Given the current poor state of US-China relations, the fact that the November 15 online summit between presidents Joe Biden and Xi Jinping took place at all was significant. But with nationalist narratives seeming to prevail in both countries, neither seems prepared to collaborate on issues transcending the nation-state.
In this Big Picture, Daniel Russel, a former US assistant secretary of state for East Asian and Pacific Affairs, argues that Biden’s recent overtures to Xi, far from signaling American weakness, are part of a savvy foreign-policy approach toward the region. But Harvard University’s Joseph S. Nye, Jr. likens today’s deepening Sino-American rivalry to the situation in Europe during the run-up to World War I, and highlights the risks of inadvertent escalation between the two powers.
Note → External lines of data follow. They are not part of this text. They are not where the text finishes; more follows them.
(** C4: the distance reported for a geometry is 0.0 when the geometry
    covers the point.  Otherwise, with the two nearest points of the point
    and the geometry and their coordinates at hand, it is the great-circle
    distance between them, by the haversine formula on a sphere of radius
    6371.0088 km, rounded to 3 places (the float of the nearest multiple
    of 0.001); and it is null when there is no such distance because a
    step of the formula raises, when the nearest points or a coordinate
    raise, and whenever the computation raises.  The field is reported
    all the same, with the distance or the null. *)
Theorem point_geom_distance_km_cases (pt g : geom) :
  (covers g pt = Ok true ->
   point_geom_distance_km pt g = Some (S754_zero false)) /\
  (covers g pt <> Ok true ->
   forall p1 p2 y1 x1 y2 x2,
     nearest_points pt g = Ok (p1, p2) ->
     geom_y p1 = Ok y1 -> geom_x p1 = Ok x1 ->
     geom_y p2 = Ok y2 -> geom_x p2 = Ok x2 ->
     (forall d,
        great_circle_km y1 x1 y2 x2 d ->
        point_geom_distance_km pt g = Some (round_ndigits d 3) /\
        rounded_to 3 d (round_ndigits d 3)) /\
     ((forall d, ~ great_circle_km y1 x1 y2 x2 d) ->
      point_geom_distance_km pt g = None)) /\
  (covers g pt <> Ok true ->
   (forall e, nearest_distance_km pt g = Raise e ->
              point_geom_distance_km pt g = None) /\
   (forall e, nearest_points pt g = Raise e ->
              point_geom_distance_km pt g = None) /\
   (forall p1 p2,
      nearest_points pt g = Ok (p1, p2) ->
      is_ok (geom_y p1) && is_ok (geom_x p1) &&
      is_ok (geom_y p2) && is_ok (geom_x p2) = false ->
      point_geom_distance_km pt g = None)) /\
  (forall units fn fld L t i sel inside a v src,
     strtree_truthy L = Some t ->
     choose L t pt fn = Ok (Some i, sel, inside) ->
     getitem (attrs L) i = Ok a ->
     dict_get a fld = Some v ->
     getitem (geoms L) i = Ok g ->
     getitem (sources L) i = Ok src ->
     exists row,
       layer_pick units pt fn fld L =
       Ok (Some (mkRecord v (dict_get_default units fld "") src
                          (point_geom_distance_km pt g), row))).
Proof.
  assert (Hnone : covers g pt <> Ok true ->
                  forall e, nearest_distance_km pt g = Raise e ->
                            point_geom_distance_km pt g = None).
  { intros Hc e He. unfold point_geom_distance_km. rewrite He.
    destruct (covers g pt) as [[|]|]; congruence. }
  split; [|split; [|split]].
  - unfold point_geom_distance_km. intros ->. reflexivity.
  - intros Hc p1 p2 y1 x1 y2 x2 Hn Hy1 Hx1 Hy2 Hx2.
    assert (E : nearest_distance_km pt g
                = (d <- haversine_km y1 x1 y2 x2 ;; Ok (round_ndigits d 3))).
    { unfold nearest_distance_km. rewrite Hn. cbn [bind].
      rewrite Hy1, Hx1, Hy2, Hx2. reflexivity. }
    split.
    + intros d Hd. apply haversine_km_great_circle in Hd.
      split; [|apply round_ndigits_rounded].
      unfold point_geom_distance_km. rewrite E, Hd. cbn [bind].
      destruct (covers g pt) as [[|]|]; congruence.
    + intros Hno.
      destruct (haversine_km y1 x1 y2 x2) as [d|e] eqn:Hd.
      * exfalso. apply (Hno d), haversine_km_great_circle, Hd.
      * apply (Hnone Hc e). rewrite E. reflexivity.
  - intros Hc. split; [exact (Hnone Hc)|]. split.
    + intros e He. apply (Hnone Hc e).
      unfold nearest_distance_km. rewrite He. reflexivity.
    + intros p1 p2 Hn Hbad.
      assert (exists e, nearest_distance_km pt g = Raise e) as [e He].
      { unfold nearest_distance_km. rewrite Hn. cbn [bind].
        destruct (geom_y p1) as [y1|e1]; cbn [bind]; [|eauto].
        destruct (geom_x p1) as [x1|e2]; cbn [bind]; [|eauto].
        destruct (geom_y p2) as [y2|e3]; cbn [bind]; [|eauto].
        destruct (geom_x p2) as [x2|e4]; cbn [bind]; [|eauto].
        discriminate Hbad. }
      exact (Hnone Hc e He).
  - intros units fn fld L t i sel inside a v src Ht Hc Ha Hv Hg Hs.
    unfold layer_pick. rewrite Ht, Hc. cbn [bind]. rewrite Ha. cbn [bind].
    rewrite Hv, Hg. cbn [bind]. rewrite Hs. cbn [bind]. eauto.
Qed.

End DistanceFacts.

(* ------------------------------------------------------------------ *)
(** * When [query_point] returns, and when it does not *)

Section Returns.
Context `{Builtins} `{Shapely}.

Lemma getitem_position {A : Type} (l : list A) (i : Z) :
  position_ok (List.length l) i = true -> exists a, getitem l i = Ok a.
Proof.
  unfold position_ok, getitem. intros Hp.
  apply andb_prop in Hp. destruct Hp as [Hlo Hhi].
  apply Z.leb_le in Hlo. apply Z.ltb_lt in Hhi.
  destruct (i <? 0) eqn:Ei; [apply Z.ltb_lt in Ei; lia|].
  assert (E : (0 <=? i) && (i <? Z.of_nat (List.length l)) = true).
  { apply andb_true_intro. split; [apply Z.leb_le | apply Z.ltb_lt]; lia. }
  rewrite E.
  destruct (nth_error l (Z.to_nat i)) as [a|] eqn:En; [eauto|].
  apply nth_error_None in En. lia.
Qed.

Lemma index_items_positions (L : Layer) (n : nat) (items : list (item geom))
  (acc : list Z) :
  forallb (fun it => match it with
                     | ItemInt i => position_ok n i
                     | ItemGeom _ => false
                     end) items = true ->
  Forall (fun i => position_ok n i = true) acc ->
  exists idxs, index_items L acc items = (idxs, None) /\
               Forall (fun i => position_ok n i = true) idxs.
Proof.
  revert acc. induction items as [|it items IH]; intros acc Hall Hacc.
  - exists acc. split; [reflexivity | exact Hacc].
  - cbn [forallb] in Hall. apply andb_prop in Hall. destruct Hall as [Hit Hall].
    destruct it as [i|g]; [|discriminate].
    cbn [index_items index_item]. apply IH; [exact Hall|].
    apply Forall_app. split; [exact Hacc|]. constructor; [exact Hit|constructor].
Qed.

Lemma to_index_array_positions (L : Layer) (n : nat) (r : raw geom) :
  positions_ok n r = true ->
  exists idxs, _to_index_array L r = Ok idxs /\
               Forall (fun i => position_ok n i = true) idxs.
Proof.
  destruct r as [|items|i|g]; cbn [positions_ok _to_index_array]; intros Hp.
  - exists []. split; [reflexivity|constructor].
  - destruct (index_items_positions L n items [] Hp) as (idxs & E & Hall);
      [constructor|].
    rewrite E. eauto.
  - exists [i]. split; [reflexivity|]. constructor; [exact Hp|constructor].
  - discriminate.
Qed.

Lemma guarded_positions (L : Layer) (n : nat) (call : result (raw geom)) :
  guarded_ok n call = true ->
  exists idxs,
    (raw <- try_except call (Ok (RawSeq [])) ;; _to_index_array L raw)
    = Ok idxs /\
    Forall (fun i => position_ok n i = true) idxs.
Proof.
  destruct call as [r|e]; cbn [guarded_ok try_except bind].
  - apply to_index_array_positions.
  - intros _. exists []. split; [reflexivity|constructor].
Qed.

Lemma first_covering_In (L : Layer) (pt : geom) (cands : list Z) (i : Z) :
  first_covering L pt cands = Some i -> In i cands.
Proof.
  induction cands as [|j cands IH]; cbn [first_covering]; [discriminate|].
  destruct (g <- getitem (geoms L) j ;; covers g pt) as [[|]|].
  - intros E. injection E as <-. now left.
  - intros E. right. auto.
  - intros E. right. auto.
Qed.

Lemma min_loop_In {A : Type} (key : A -> result float) (l : list A)
  (best : A) (bestk : float) (a : A) :
  min_loop key l best bestk = Ok a -> a = best \/ In a l.
Proof.
  revert best bestk. induction l as [|x l IH]; intros best bestk.
  - cbn. intros E. injection E as <-. now left.
  - cbn [min_loop]. destruct (key x) as [k|e]; cbn [bind]; [|discriminate].
    destruct (flt k bestk); intros E; apply IH in E; cbn [In]; intuition.
Qed.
And sources of tension are not difficult to find. Anne O. Krueger of Johns Hopkins University notes that the Biden administration is perpetuating former President Donald Trump’s failed protectionist strategy vis-à-vis China. More broadly, Fudan University’s Zhang Jun thinks the increasing – and bipartisan – US antagonism toward China reflects the technology-driven transformation of American media and politics.
But how might US-China ties improve? Harvard’s Dani Rodrik calls into question the realist assumption that international relations, including the current superpower rivalry, must necessarily be a conflictual, zero-sum game.